And I have the gall to wonder where her overreactions come from. 

I’m not saying we parents need to hide our reactions from our kids all the time. They need to see that things make us sad, angry and happy. But they also need to learn how to handle those emotions, and the first people they’re going to learn it from are their parents. As my girls grow, I’m learning that I am my reaction — to them and to others around me. My husband, my parents — they know my heart and know that if I blow my gasket over something as trivial as a cup of coffee, it doesn’t mean I’m always the kind of person who flips out. But people who don’t know me well, and my two young daughters who are still feeling out this world and the people in it, they know me solely through the way I act and react. 

Now, my daughters Kate and Sela have no problem expressing their joy and excitement, though I have no claim on that. Kids don’t need anyone to teach them about joy and happiness. They’re wired for it. But the more negative emotions? That’s where parents’ teaching comes in. Through the way I handle my anger, minor frustrations and daily disappointments, I’m teaching them how to handle their own. The coffee incident showed me that if I’m not careful, I will teach them to be easily frustrated, quick to anger and mired in disappointment. Instead, I want to teach them to handle these emotions with grace, patience (with themselves and with others) and hopeful expectation. Obviously, I still need to learn a lot of that myself, and for me, it all starts with my words.

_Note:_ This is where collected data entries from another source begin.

(** * P02_Handbox: segmentation, retrieval assembly and staged scoring

    A shallow embedding of the Python sources under [aws_agent/]:
    - [preprocessing/chunker.py]   ([Chunker])
    - [preprocessing/embedder.py]  ([Embedder])
    - [vectorstore/opensearch_client.py] ([VectorStore])
    - [agents/base_agent.py]       ([Agent])
    - [evaluation/runner.py]       ([Runner])

    Python values are modelled as follows.  A [str] is the list of its
    code points ([len], slicing and [strip] work per code point); an [int]
    is a [Z]; a [float] is a binary64 primitive float; an exception raised
    by a function is the left injection of its result.  External services
    (Bedrock, OpenSearch) are transitions on an abstract world. *)

From Stdlib Require Import ZArith List String Ascii Lia Bool.
From Stdlib Require Import DecimalString PrimFloat FloatOps SpecFloat QArith.
From Stdlib Require Import Sorting.Sorted.
From Stdlib Require DecimalZ HexadecimalString FloatAxioms.
From stdpp Require Import base option list gmap.
Import ListNotations.

#[local] Open Scope Z_scope.

(** ** Python data *)

Module Py.

(** A Python [str]: the sequence of its Unicode code points. *)
Definition pystr := list N.

(** Reads the UTF-8 bytes of a literal as code points, so that the Korean
    literals of the sources can be written as they are. *)
Fixpoint utf8_decode (s : string) : pystr :=
  match s with
  | EmptyString => []
  | String a r =>
    let b := N_of_ascii a in
    if (b <? 128)%N then b :: utf8_decode r
    else if (b <? 224)%N then
      match r with
      | String a1 r1 =>
        ((b - 192) * 64 + (N_of_ascii a1 - 128))%N :: utf8_decode r1
      | EmptyString => []
      end
    else if (b <? 240)%N then
      match r with
      | String a1 (String a2 r2) =>
        ((b - 224) * 4096 + (N_of_ascii a1 - 128) * 64
         + (N_of_ascii a2 - 128))%N :: utf8_decode r2
      | _ => []
      end
    else
      match r with
      | String a1 (String a2 (String a3 r3)) =>
        ((b - 240) * 262144 + (N_of_ascii a1 - 128) * 4096
         + (N_of_ascii a2 - 128) * 64 + (N_of_ascii a3 - 128))%N
        :: utf8_decode r3
      | _ => []
      end
  end.

Definition u (s : string) : pystr := utf8_decode s.

(** [str.isspace] on one code point (CPython's [_PyUnicode_IsWhitespace]);
    the same class is matched by [\s] in [re] on [str] patterns. *)
Definition is_space (c : N) : bool :=
  ((9 <=? c) && (c <=? 13) || (28 <=? c) && (c <=? 32)
   || (c =? 133) || (c =? 160) || (c =? 5760)
   || (8192 <=? c) && (c <=? 8202)
   || (c =? 8232) || (c =? 8233) || (c =? 8239) || (c =? 8287)
   || (c =? 12288))%N.

(** [s.lstrip()], [s.rstrip()], [s.strip()]. *)
Fixpoint lstrip (s : pystr) : pystr :=
  match s with
  | [] => []
  | c :: r => if is_space c then lstrip r else s
  end.

Definition rstrip (s : pystr) : pystr := reverse (lstrip (reverse s)).

Definition strip (s : pystr) : pystr := rstrip (lstrip s).

(** Truth value of a sequence: [bool(s)]. *)
Definition truthy {A} (s : list A) : bool :=
  match s with [] => false | _ => true end.

(** [len(s)]. *)
Definition len {A} (s : list A) : Z := Z.of_nat (length s).

(** A slice bound as Python normalises it: a negative bound counts from
    the end, and either is clamped to [0, len]. *)
Definition slice_bound (n i : Z) : Z :=
  if i <? 0 then Z.max 0 (i + n) else Z.min i n.

(** [s[i:j]]. *)
Definition slice {A} (s : list A) (i j : Z) : list A :=
  let lo := slice_bound (len s) i in
  let hi := slice_bound (len s) j in
  take (Z.to_nat (hi - lo)) (drop (Z.to_nat lo) s).

(** [s[:j]]. *)
Definition slice_to {A} (s : list A) (j : Z) : list A := slice s 0 j.

(** Exceptions, by class, with the text of [str(e)].  An exception of a
    service has the class and the text the service library gives it.
    tenacity's [RetryError] holds the last attempt, a [Future]: what is
    observed of it is its address ([id]) and the exception it holds. *)
Inductive exn :=
| ValueError (msg : string)
| TypeError (msg : string)
| OverflowError (msg : string)
| ZeroDivisionError (msg : string)
| AttributeError (msg : string)
| RetryError (last_attempt : N) (last : exn)
| ServiceError (class_name : string) (msg : pystr).

(** The outcome of a call: an exception raised, or a value returned. *)
Definition result (A : Type) : Type := exn + A.

#[global] Instance result_ret : MRet result := fun A a => inr a.
#[global] Instance result_bind : MBind result :=
  fun A B f r => match r with inl e => inl e | inr a => f a end.

(** The values of [range(start, stop, step)] for a non-zero step. *)
Definition range_values (start stop step : Z) : list Z :=
  let count :=
    if 0 <? step then (stop - start + step - 1) / step
    else (start - stop - step - 1) / (- step) in
  (fun k => start + k * step) <$> seqZ 0 count.

(** [range(start, stop, step)], which raises on a zero step. *)
Definition range (start stop step : Z) : result (list Z) :=
  if step =? 0 then inl (ValueError "range() arg 3 must not be zero")
  else inr (range_values start stop step).

(** [str(n)] for an [int]. *)
Definition str_of_Z (z : Z) : pystr :=
  (fun a => N_of_ascii a) <$> list_ascii_of_string (NilEmpty.string_of_int (Z.to_int z)).

(** [sep.join(parts)]. *)
Fixpoint join (sep : pystr) (parts : list pystr) : pystr :=
  match parts with
  | [] => []
  | [p] => p
  | p :: r => p ++ sep ++ join sep r
  end.

(** [d.get(key, default)] on a field that may be absent. *)
Definition get {A} (field : option A) (default : A) : A :=
  match field with Some v => v | None => default end.

End Py.

Import Py.

(** ** preprocessing/chunker.py *)

Module Chunker.

(** The chunking fields of [AWSConfig]. *)
Record AWSConfig := {
  chunk_size : Z;
  chunk_overlap : Z;
  retrieval_k : Z
}.

(** [AWSConfig()] with the defaults of config.py. *)
Definition default_config : AWSConfig :=
  {| chunk_size := 1000; chunk_overlap := 200; retrieval_k := 10 |}.

(** The input document (a parsed JSON object); a field that the source
    reads with [.get] is optional here. *)
Record Page := {
  page_number : option Z;
  full_text : option pystr
}.

Record TocItem := {
  title : option pystr;
  page : option Z
}.

Record Metadata := {
  meta_tech_id : option pystr;
  meta_filename : option pystr
}.

Record Document := {
  metadata : option Metadata;
  pages : list Page;
  table_of_contents : list TocItem
}.

(** [DocumentChunk]. *)
Record DocumentChunk := {
  tech_id : pystr;
  file_name : pystr;
  chunk_index : Z;
  content : pystr;
  page_numbers : list Z;
  section : option pystr;
  token_count : option Z
}.

(** [document.get("metadata", {}).get("tech_id", "unknown")] and the
    same for ["filename"]. *)
Definition doc_tech_id (document : Document) : pystr :=
  get (get (metadata document) {| meta_tech_id := None; meta_filename := None |}).(meta_tech_id)
      (u "unknown").

Definition doc_file_name (document : Document) : pystr :=
  get (get (metadata document) {| meta_tech_id := None; meta_filename := None |}).(meta_filename)
      (u "unknown").

(** [_get_pages_in_range]: the pages whose recorded start lies in
    [start, end), without repetition, or [1] when there is none. *)
Definition _get_pages_in_range
    (page_positions : list (Z * Z)) (start end_ : Z) : list Z :=
  let pages :=
    foldl (fun pages '(pos, page_num) =>
             if (start <=? pos) && (pos <? end_) then
               if existsb (Z.eqb page_num) pages then pages
               else pages ++ [page_num]
             else pages)
          [] page_positions in
  if truthy pages then pages else [1].

(** The regular expressions of [_detect_section]: an alternation of
    sequences of literal characters and [\s*]. *)
Inductive atom := Lit (c : N) | Spaces.

Definition lit (s : string) : list atom := Lit <$> u s.

(** All ways for [\s*] to consume leading white space before [k]. *)
Fixpoint after_spaces (k : pystr -> bool) (s : pystr) : bool :=
  k s || match s with
         | c :: r => is_space c && after_spaces k r
         | [] => false
         end.

(** Does the sequence match a prefix of [s]? *)
Fixpoint match_here (atoms : list atom) (s : pystr) : bool :=
  match atoms with
  | [] => true
  | Lit c :: rest =>
    match s with
    | x :: r => (x =? c)%N && match_here rest r
    | [] => false
    end
  | Spaces :: rest => after_spaces (match_here rest) s
  end.

(** [re.search] for one alternative, then for the alternation. *)
Fixpoint search_seq (atoms : list atom) (s : pystr) : bool :=
  match_here atoms s
  || match s with
     | _ :: r => search_seq atoms r
     | [] => false
     end.

Definition re_search (alternatives : list (list atom)) (s : pystr) : bool :=
  existsb (fun atoms => search_seq atoms s) alternatives.

Definition section_patterns : list (list (list atom) * pystr) :=
  [ ([lit "기술" ++ Spaces :: lit "개요"], u "기술개요");
    ([lit "기존" ++ Spaces :: lit "기술"; lit "문제점"], u "기존기술/문제점");
    ([lit "신기술" ++ Spaces :: lit "내용"], u "신기술내용");
    ([lit "비교" ++ Spaces :: lit "분석"], u "비교분석");
    ([lit "성능" ++ Spaces :: lit "시험"; lit "검증"], u "성능시험/검증");
    ([lit "현장" ++ Spaces :: lit "적용"; lit "실적"], u "현장적용실적");
    ([lit "경제성" ++ Spaces :: lit "분석"], u "경제성분석");
    ([lit "시공" ++ Spaces :: lit "방법"], u "시공방법");
    ([lit "품질"; lit "안전" ++ Spaces :: lit "관리"], u "품질/안전관리");
    ([lit "유지" ++ Spaces :: lit "관리"], u "유지관리");
    ([lit "특허"; lit "지식" ++ Spaces :: lit "재산"], u "특허/지식재산권");
    ([lit "결론"; lit "기대" ++ Spaces :: lit "효과"], u "결론/기대효과") ].

(** [_detect_section]: the label of the first pattern found in the first
    500 characters (the patterns have no cased letter, so
    [re.IGNORECASE] changes nothing). *)
Definition _detect_section (text : pystr) : option pystr :=
  snd <$> List.find (fun p => re_search (fst p) (slice_to text 500)) section_patterns.

(** The page texts kept by [chunk_document]: those that are not blank,
    with [page.get("page_number", 0)]. *)
Definition page_texts (pages : list Page) : list (Z * pystr) :=
  omap (fun page =>
          let page_num := get (page_number page) 0 in
          let full_text := get (full_text page) [] in
          if truthy (strip full_text) then Some (page_num, full_text) else None)
       pages.

(** The combined text with its page markers, and the position at which
    each page starts. *)
Definition combine (pts : list (Z * pystr)) : pystr * list (Z * Z) :=
  foldl (fun '(combined_text, page_positions) '(page_num, text) =>
           let start_pos := len combined_text in
           (combined_text ++ u "
[페이지 " ++ str_of_Z page_num ++ u "]
" ++ text,
            page_positions ++ [(start_pos, page_num)]))
        ([], []) pts.
(** * monitoring_docker: the Docker side of the monitor, verified

    A shallow embedding of four pieces of [back_py/monitor/main]:

    - [services/docker_service.py]  [DockerService.get_container_stats]
    - [services/error_parser.py]    [parse_logs_and_save_errors]
    - [consumers.py]                [DockerMetricsConsumer.stream] and its
                                    nested [to_series]
    - [management/commands/sync_docker.py] [Command.handle] and
      [views.py] [SyncDockerDataView.post]

    Conventions.  A Python [int] is a [Z].  A Python [float] is an exact
    rational [Q] (the streaming part adds the two infinities and NaN, which
    [float()] can produce from text): IEEE rounding is not modelled.  A [dict]
    read with [d[k]] or [d.get(k, default)] is a record whose fields are
    [option]s, [None] meaning that the key is absent.  Python exceptions are
    values of [exn], and code that can raise lives in the [result] monad. *)

From Stdlib Require Import ZArith QArith Qround Qreduction Qcanon Ascii String.
From stdpp Require Import base option list strings gmap fin_maps.

Local Open Scope Z_scope.

(** ** Python exceptions and the monad of code that may raise *)

Module Py.

Inductive exn : Type :=
  | KeyError (key : string)
  | TypeError
  | ValueError
  | IndexError
  | AttributeError
  | ZeroDivisionError
  | NotFound            (* docker.errors.NotFound, a DockerException *)
  | DockerException     (* any other docker.errors.DockerException *)
  | OtherError.         (* anything else: transport errors, database errors *)

Inductive result (A : Type) : Type :=
  | Return (a : A)
  | Raise (e : exn).
Arguments Return {A} a.
Arguments Raise {A} e.

#[export] Instance result_ret : MRet result := @Return.
#[export] Instance result_bind : MBind result :=
  fun A B f m => match m with Return a => f a | Raise e => Raise e end.
#[export] Instance result_fmap : FMap result :=
  fun A B f m => match m with Return a => Return (f a) | Raise e => Raise e end.

(** [d[key]]: the value, or [KeyError] when the key is absent. *)
Definition getitem {A} (key : string) (field : option A) : result A :=
  match field with
  | Some a => Return a
  | None => Raise (KeyError key)
  end.

(** [d.get(key, dflt)] *)
Definition get {A} (field : option A) (dflt : A) : A := default dflt field.

(** [a / b] on two ints: true division, [ZeroDivisionError] when [b == 0]. *)
Definition truediv (a b : Z) : result Q :=
  if decide (b = 0) then Raise ZeroDivisionError
  else Return (inject_Z a / inject_Z b)%Q.

(** Round half to even, to the nearest integer. *)
Definition round_half_even (q : Q) : Z :=
  let n := Qnum q in
  let d := Zpos (Qden q) in
  let f := n / d in
  match (2 * (n mod d)) ?= d with
  | Lt => f
  | Gt => f + 1
  | Eq => if Z.even f then f else f + 1
  end.

(** [round(q, 2)]; the result is kept in lowest terms. *)
Definition round2 (q : Q) : Q :=
  Qred (inject_Z (round_half_even (q * 100)) / 100).

End Py.
Import Py.

(** ** services/docker_service.py: [DockerService.get_container_stats] *)

Module Stats.

(** The document returned by [container.stats(stream=False)], with the keys
    the function reads.  A key is there or not; a key that is there with the
    value [null] is outside the model. *)
Record cpu_usage_doc := {
  total_usage : option Z;
  percpu_usage : option (list Z);
}.

Record cpu_stats_doc := {
  cpu_usage : option cpu_usage_doc;
  system_cpu_usage : option Z;
  online_cpus : option N;       (* a count of CPUs, unsigned in the Engine API *)
}.

Record memory_stats_doc := {
  usage : option Z;
  limit : option Z;
}.

Record network_doc := {
  rx_bytes : option Z;
  tx_bytes : option Z;
  rx_packets : option Z;
  tx_packets : option Z;
}.

Record io_stat_doc := {
  op : option string;
  value : option Z;
}.

Record blkio_stats_doc := {
  io_service_bytes_recursive : option (list io_stat_doc);
}.

Record stats_doc := {
  cpu_stats : option cpu_stats_doc;
  precpu_stats : option cpu_stats_doc;
  memory_stats : option memory_stats_doc;
  networks : option (list (string * network_doc));
  blkio_stats : option blkio_stats_doc;
}.

(** The dict the function returns. *)
Record stats_record := {
  timestamp : Z;
  cpu_usage_percent : Q;
  cpu_system_usage : Z;
  cpu_total_usage : Z;
  memory_usage : Z;
  memory_limit : Z;
  memory_percent : Q;
  network_rx_bytes : Z;
  network_tx_bytes : Z;
  network_rx_packets : Z;
  network_tx_packets : Z;
  block_read_bytes : Z;
  block_write_bytes : Z;
}.

(** [cpu_stats.get('online_cpus',
                   len(cpu_stats['cpu_usage'].get('percpu_usage', [1])))] *)
Definition cpu_count (cpu : cpu_stats_doc) : result Z :=
  cu ← getitem "cpu_usage" (cpu_usage cpu);
  let dflt := Z.of_nat (length (get (percpu_usage cu) [1])) in
  Return (get (Z.of_N <$> online_cpus cpu) dflt).

(** Lines 346-350: the local [cpu_percent]. *)
Definition cpu_percent (cpu_delta system_delta : Z) (cpu : cpu_stats_doc)
  : result Q :=
  if decide (system_delta > 0 ∧ cpu_delta > 0) then
    n ← cpu_count cpu;
    q ← truediv cpu_delta system_delta;
    Return (q * inject_Z n * 100)%Q
  else Return 0%Q.
Lemma used_sound a : used a -> sound a.
Proof.
  induction 1 as [| n source a _ IH | a _ IH | a _ IH | freq time a a' _ IH E].
  - constructor; cbn; try discriminate; try reflexivity; try lia. left. reflexivity.
  - destruct n as [n |]; [| exact IH].
    destruct IH. constructor; cbn; eauto. destruct source; auto.
  - unfold start. destruct (isInitialized a) eqn:Ei; cbn [negb]; [| exact IH].
    destruct IH. constructor; cbn; eauto.
  - destruct IH. constructor; cbn; eauto. discriminate.
  - destruct (isRunning a) eqn:Er.
    2: { unfold processAudioData in E. rewrite Er in E. injection E as <-. exact IH. }
    pose proof (sound_analyser _ IH (sound_running _ IH Er)) as Han.
    destruct (sound_arrays _ IH Han) as [[fd Hfd] _].
    destruct (processAudioData_running freq time a fd IH Er Hfd)
      as (td & levels & level & peak & Htd & E' & Hl).
    rewrite E' in E. injection E as <-.
    pose proof IH as IH'. destruct IH'.
    constructor; cbn [updateLevelHistory frequencyBands isRunning isInitialized analyser
                      frequencyData timeData bandLevels maxLevelHistory]; eauto.
    + right. specialize (Hl ("bass", (0, 4)) ltac:(apply elem_of_cons; left; reflexivity)).
      cbn [fst snd bandLevel Nat.ltb Nat.leb mbind option_bind] in Hl.
      destruct (sum_bins_exact (take (4 - 0) (drop 0 (fill freq fd)))) as (s & Hs & Hsum).
      { rewrite length_take. lia. }
      rewrite Hsum in Hl. exists s. split.
      * rewrite length_take in Hs. lia.
      * unfold updateLevelHistory. cbn [bandLevels].
        destruct (assoc_get "bass" levels);
          cbn [fmap option_fmap option_map] in Hl; congruence.
    + apply updateLevelHistory_length; assumption.
Qed.

(** X21: the beat detector compares the bass level with 0.7 * 1.5 times
    itself, so in no state that a page can reach does [detectBeat] report
    a beat, however loud the bass is. *)
Theorem detectBeat_never_fires (a : t) : used a -> detectBeat a = false.
Proof.
  intros Hu. destruct (sound_bass _ (used_sound _ Hu)) as [E | (s & Hs & E)];
    unfold detectBeat, getAverageBandLevel, getBandLevel; rewrite E.
  - vm_compute. reflexivity.
  - exact (bass_levels_quiet s Hs).
Qed.

(** X22: with at most 128 bins in the analyser (its default of [fftSize] 256
    gives exactly 128) a running processor analyses without throwing and
    the level of the treble band, bins 128 to 255, is 0 whatever the
    analyser hears. *)
Theorem treble_is_silent (freq time : list Byte.byte) (a : t) (d : list Byte.byte) :
  used a -> isRunning a = true -> frequencyData a = Some d -> length d <= 128 ->
  exists a', processAudioData freq time a = Some a'
             /\ getBandLevel "treble" a' = 0%float.
Proof.
  intros Hu Hr Hd Hlen.
  destruct (processAudioData_running freq time a d (used_sound _ Hu) Hr Hd)
    as (td & levels & level & peak & Htd & E & Hl).
  eexists. split; [exact E |].
  specialize (Hl ("treble", (128, 256))
                 ltac:(unfold defaultBands; rewrite !elem_of_cons; auto 10)).
  cbn [fst snd bandLevel Nat.ltb Nat.leb mbind option_bind] in Hl.
  rewrite drop_ge in Hl by (rewrite length_fill; lia).
  unfold getBandLevel, updateLevelHistory. cbn [bandLevels].
  destruct (assoc_get "treble" levels) as [v |]; [| reflexivity].
  cbn [fmap option_fmap option_map] in Hl. injection Hl as ->. vm_compute. reflexivity.
Qed.

(** X23: the history of levels never holds more than 100 entries. *)
Theorem levelHistory_bounded (a : t) : used a -> length (levelHistory a) <= 100.
Proof. intros Hu. exact (sound_history _ (used_sound _ Hu)). Qed.

End AudioFacts.

Module AudioExamples.
Import JS AudioProcessor AudioFacts.
Local Open Scope nat_scope.

(** A processor initialized on an analyser of 128 bins. *)
Definition initialized : t :=
  mk true (Some (replicate 128 Byte.x00)) (Some (replicate 128 Byte.x00)) true false
     0%float 0%float [] 100 (frequencyBands new) [].

Definition ready : t := start initialized.

Lemma ready_used : used ready.
Proof.
  apply used_start. exact (used_initialize (Some 128) true new used_new).
Defined.

(** Every bin at its maximum. *)
Definition loud : list Byte.byte := replicate 128 Byte.xff.

Definition heard : t :=
  Eval vm_compute in
    match processAudioData loud loud ready with
    | Some a => a
    | None => ready
    end.

Lemma heard_used : used heard.
Proof.
  apply (used_processAudioData loud loud ready); [exact ready_used |].
  vm_compute. reflexivity.
Defined.

(** The loudest possible bass, level 1, is no beat. *)
Lemma detectBeat_never_fires_witness :
  getBandLevel "bass" heard = 1%float /\ detectBeat heard = false.
Proof.
  split; [vm_compute; reflexivity |].
  apply (detectBeat_never_fires heard). exact heard_used.
Defined.

Lemma treble_is_silent_witness :
  exists a', processAudioData loud loud ready = Some a'
             /\ getBandLevel "treble" a' = 0%float.
Proof.
  apply (treble_is_silent loud loud ready (replicate 128 Byte.x00)).
  - exact ready_used.
  - reflexivity.
  - reflexivity.
  - rewrite length_replicate. apply le_n.
Defined.

Lemma levelHistory_bounded_witness : length (levelHistory heard) <= 100.
Proof. apply (levelHistory_bounded heard). exact heard_used. Defined.

End AudioExamples.
(* ================================================================== *)
(** ** checkEnv *)
(* ================================================================== *)

(** X19: the masked form that [checkEnv] prints of a value: four stars
    for a value of at most 8 characters; for a longer one the first four
    and the last four characters around three dots, which stand for at
    least one character that is left out. *)
Theorem masked_hides :
  forall value : jsstring,
    (List.length value <= 8 /\ masked value = js "****")
    \/ exists first hidden last,
        value = first ++ hidden ++ last
        /\ List.length first = 4
        /\ List.length last = 4
        /\ hidden <> []
        /\ masked value = first ++ js "..." ++ last.
Proof.
  intros value. unfold masked.
  destruct (8 <? List.length value) eqn:L.
  - right. apply Nat.ltb_lt in L.
    exists (firstn 4 value),
           (firstn (List.length value - 8) (skipn 4 value)),
           (skipn (List.length value - 4) value).
    split; [|split; [|split; [|split]]].
    + replace (skipn (List.length value - 4) value)
        with (skipn (List.length value - 8) (skipn 4 value))
        by (rewrite skipn_skipn; f_equal; lia).
      rewrite (firstn_skipn (List.length value - 8) (skipn 4 value)).
      symmetry. apply firstn_skipn.
    + rewrite length_firstn. lia.
    + rewrite length_skipn. lia.
    + intros E. apply (f_equal (@List.length N)) in E.
      rewrite length_firstn, length_skipn in E. simpl in E. lia.
    + unfold substring. cbn [skipn Nat.sub]. f_equal. f_equal.
      apply firstn_all2. rewrite length_skipn. lia.
  - left. apply Nat.ltb_ge in L. split; [exact L | reflexivity].
Qed.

Philippians 4:8 talks about focusing our thoughts on what’s good and true. From those thoughts come our words. I saw something else recently that has been a help to me. It said before you speak or react, think. Is what you’re about to say true, helpful, inspiring, necessary or kind? It’s a simple, maybe cheesy, tool, but it reminds me that the words we speak are powerful, both for us and for those who listen. By giving myself a quick moment to think before I react to something, I pray my girls will see more grace and less frustration. I’d rather them grow up to be the kind of women who feel their frustration and react with love and kindness rather than an over-reaction that deserves its own stage. 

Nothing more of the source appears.